On the Tata group allegation that operating companies were drifting away, Mistry said this is furthest from the truth. “To understand the rationale behind the new Tata group governance model, one needs to understand the contextual difference within which the group currently functions,” the statement said.

Prior to Mistry’s chairmanship, all the board members of Tata Sons, with exception of him, were internal to the group, being either Vice Chairmen of group companies or members of GCC.

“Today, the structure is exactly the opposite. The requirement to have 30 per cent Trust nominees and 30 per cent independent directors meant that in addition to Ishaat Hussain and Mistry, there was possibly only one more senior group centre member who could be on the Board of Tata Sons. This limited the involvement of other group centre members on the Tata Sons board. Moreover, in the past three years, all these internal members, with the exception of Husain have retired. This was a generational change,” said the statement.

As agreed with the Tata Sons board, the governance mechanism to protect Tata Sons interests and ensure adequate group representation on operating company boards, was to have GEC members, other senior group centre members (such as Farokh Subedar, S Padmanabhan), and select CEOs (such as Bhaskar Bhat, Noel Tata) on the boards of operating companies.

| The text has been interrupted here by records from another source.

(** * The properties at concrete inputs *)

Lemma startPair_from_NotPairing_witness :
  (_pair_state (this (demo_new true)) = NotPairing /\
   _pair_state (this (_startPair (R := demo_receiver true) 30 (demo_new true)))
   = Discovering /\
   _discovery_event
     (this (_startPair (R := demo_receiver true) 30 (demo_new true))) = []) /\
  (_pair_state (this (demo_new false)) = NotPairing /\
   _pair_state (this (_startPair (R := demo_receiver false) 30 (demo_new false)))
   = Pairing /\
   since (demo_new false)
     (_startPair (R := demo_receiver false) 30 (demo_new false))
   = [Cmd (startPairing 30)]).
Proof.
  split; (split; [reflexivity|]).
  - exact (startPair_from_NotPairing (R := demo_receiver true) 30
             (demo_new true) eq_refl).
  - exact (startPair_from_NotPairing (R := demo_receiver false) 30
             (demo_new false) eq_refl).
Defined.

(** Two device-discovered reports in a row: the first leaves the record
    incomplete, the second completes it. *)
Lemma discover_callback_filled_iff_witness :
  let discovered w :=
    fst (discover_callback (R := demo_receiver true) discovered_report w) in
  let w0 := _startPair (R := demo_receiver true) 0 (demo_new true) in
  let w1 := discovered w0 in
  let w2 := discovered w1 in
  (_pair_state (this w0) = Discovering /\
   _pair_state (this w1) = Discovering /\ tasks w1 = []) /\
  (_pair_state (this w1) = Discovering /\
   _pair_state (this w2) = FindingPasskey /\
   tasks w2 = [BoltPairingTask [0xff; 0xff]]).
Proof.
  intros discovered w0 w1 w2. split; (split; [reflexivity|]).
  - pose proof (discover_callback_filled_iff (K := hidpp_constants)
                  (R := demo_receiver true) (H := demo_hooks)
                  discovered_report w0 eq_refl) as P.
    exact (proj2 (proj2 (proj2 (proj2 P)))).
  - pose proof (discover_callback_filled_iff (K := hidpp_constants)
                  (R := demo_receiver true) (H := demo_hooks)
                  discovered_report w1 eq_refl) as P.
    exact (conj (proj1 (proj2 (proj2 (proj2 (proj2 P)))))
             (proj1 (proj2 (proj2 (proj2 (proj2 (proj2 P))))))).
Defined.

Lemma lifecycle_task_exactly_one_hook_witness :
  let report := Report_of_raw (H := hidpp_constants) connection_report in
  let w := demo_new true in
  0x41 <> 0x40 /\
  connect_predicate (K := hidpp_constants) connection_report = Some true /\
  tasks (connect_callback (K := hidpp_constants) (R := demo_receiver true)
           connection_report w)
  = [LifecycleTask report "/dev/hidraw0"] /\
  hook_calls
    (since w
       (fst (lifecycle_task (K := hidpp_constants) (R := demo_receiver true)
               (H := demo_hooks) report "/dev/hidraw0" w)))
  = [CallAddDevice {| index := 1; linkEstablished := true;
                      withPayload := true; fromTimeoutCheck := false |}].
Proof.
  intros report w.
  assert (Hne : 0x41 <> 0x40) by discriminate.
  split; [exact Hne|]. split; [reflexivity|].
  pose proof (lifecycle_task_exactly_one_hook (K := hidpp_constants)
                (R := demo_receiver true) (H := demo_hooks)
                connection_report w w Hne eq_refl) as P.
  split; [exact (proj1 (proj2 P))|].
  destruct (proj2 (proj2 (proj2 (proj2 P)))) as [[_ Q] | [Q _]].
  - exact Q.
  - discriminate Q.
Defined.

(** Against C1 as stated: two reports of device 1 arrive before any task
    runs; two tasks are queued, and both call [addDevice]. *)
Lemma waitForDevice_dispatched_twice :
  let w1 := waitForDevice 1 (demo_new true) in
  option_map (wait_tasks 0)
    (demo_run true [ARaw traffic_report; ARaw traffic_report] w1)
  = Some 2%nat /\
  option_map (fun w => hook_calls (since w1 w))
    (demo_run true
       [ARaw traffic_report; ARaw traffic_report; ATask 0; ATask 0] w1)
  = Some [CallAddDevice (synthesized_event 1);
          CallAddDevice (synthesized_event 1)].
Proof. split; reflexivity. Qed.

(** A second schedule with the same outcome: a report of device 1
    arrives, and its task runs, after the handler is registered and
    before the lock is stored in the cell.  The task finds the cell
    empty and releases nothing; the lock is stored afterwards; the
    handler, still registered, fires again on the next report. *)
Lemma waitForDevice_outlives_early_task :
  let r := waitForDevice_register 1 (demo_new true) in
  let cell := fst (fst r) in
  let lock := snd (fst r) in
  match demo_run true [ARaw traffic_report; ATask 0] (snd r) with
  | Some w2 =>
      let w3 := waitForDevice_store cell lock w2 in
      raw_handlers w3 = [(lock, WaitHandler 1 cell)] /\
      option_map (fun w => hook_calls (since (snd r) w))
        (demo_run true [ARaw traffic_report; ATask 0] w3)
      = Some [CallAddDevice (synthesized_event 1);
              CallAddDevice (synthesized_event 1)]
  | None => False
  end.
Proof. vm_compute. split; reflexivity. Qed.

(** Against C2 as stated: on a Bolt receiver [_startPair] in state
    [FindingPasskey] moves to [Discovering], which is no edge of §4.2. *)
Lemma startPair_leaves_FindingPasskey :
  let ops := [OpStartPair 0; OpDiscovered discovered_report;
              OpDiscovered discovered_report] in
  let w := demo_apply true ops (demo_new true) in
  _pair_state (this w) = FindingPasskey /\
  _pair_state (this (demo_apply true [OpStartPair 0] w)) = Discovering /\
  graph_4_2 true FindingPasskey TStartPair Discovering = false /\
  demo_follows true (graph_4_2 true) (ops ++ [OpStartPair 0]) (demo_new true)
  = false.
Proof. repeat split. Qed.

(** ** The further properties at concrete inputs *)

Lemma raw_delivery_only_queues_witness :
  let w := waitForDevice 1 (ready (demo_new true)) in
  let w' :=
    with_tasks
      [LifecycleTask (Report_of_raw (H := hidpp_constants) connection_report)
         "/dev/hidraw0";
       WaitTask (synthesized_event 1) 0] w in
  deliver_raw (K := hidpp_constants) (R := demo_receiver true)
    connection_report w = Some w' /\
  observed w' = observed w /\ registration w' = registration w.
Proof.
  intros w w'. split; [reflexivity|].
  pose proof (raw_delivery_only_queues (K := hidpp_constants)
                (R := demo_receiver true) connection_report w w' eq_refl) as P.
  exact (conj (proj1 P) (proj1 (proj2 (proj2 (proj2 P))))).
Defined.

Lemma idle_monitor_ignores_reports_witness :
  let w := ready (demo_new true) in
  _pair_state (this w) = NotPairing /\
  deliver_hidpp (K := hidpp_constants) (R := demo_receiver true)
    (H := demo_hooks) passkey_report w = (w, Returned).
Proof.
  intros w. split; [reflexivity|].
  exact (idle_monitor_ignores_reports (K := hidpp_constants)
           (R := demo_receiver true) (H := demo_hooks) passkey_report w
           eq_refl).
Defined.

Lemma discovery_queues_one_task_witness :
  let w := _startPair (R := demo_receiver true) 0 (demo_new true) in
  let w' :=
    discover_all (R := demo_receiver true)
      [discovered_report; discovered_report; discovered_report] w in
  _pair_state (this w) = Discovering /\
  _pair_state (this w') = FindingPasskey /\
  tasks w' = [BoltPairingTask [0xff; 0xff]].
Proof.
  intros w w'. split; [reflexivity|].
  pose proof (discovery_queues_one_task (R := demo_receiver true)
                [discovered_report; discovered_report; discovered_report]
                [] w eq_refl) as P.
  exact (conj (proj1 (proj2 P)) (proj1 (proj2 (proj2 P)))).
Defined.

“In the spirit of protecting the interests of all stakeholders, employees, and minority shareholders, the strategy of individual operating companies Mistry believed should be created by their management and approved by their own board of directors. By placing the responsibility where it should lie, with the board of directors of the operating companies, allowed the independent directors to ensure that the interests of minority shareholders were aligned with the operating company’s strategy as well as the overall direction of the Tata Group,” the Mistry’s office said in a statement.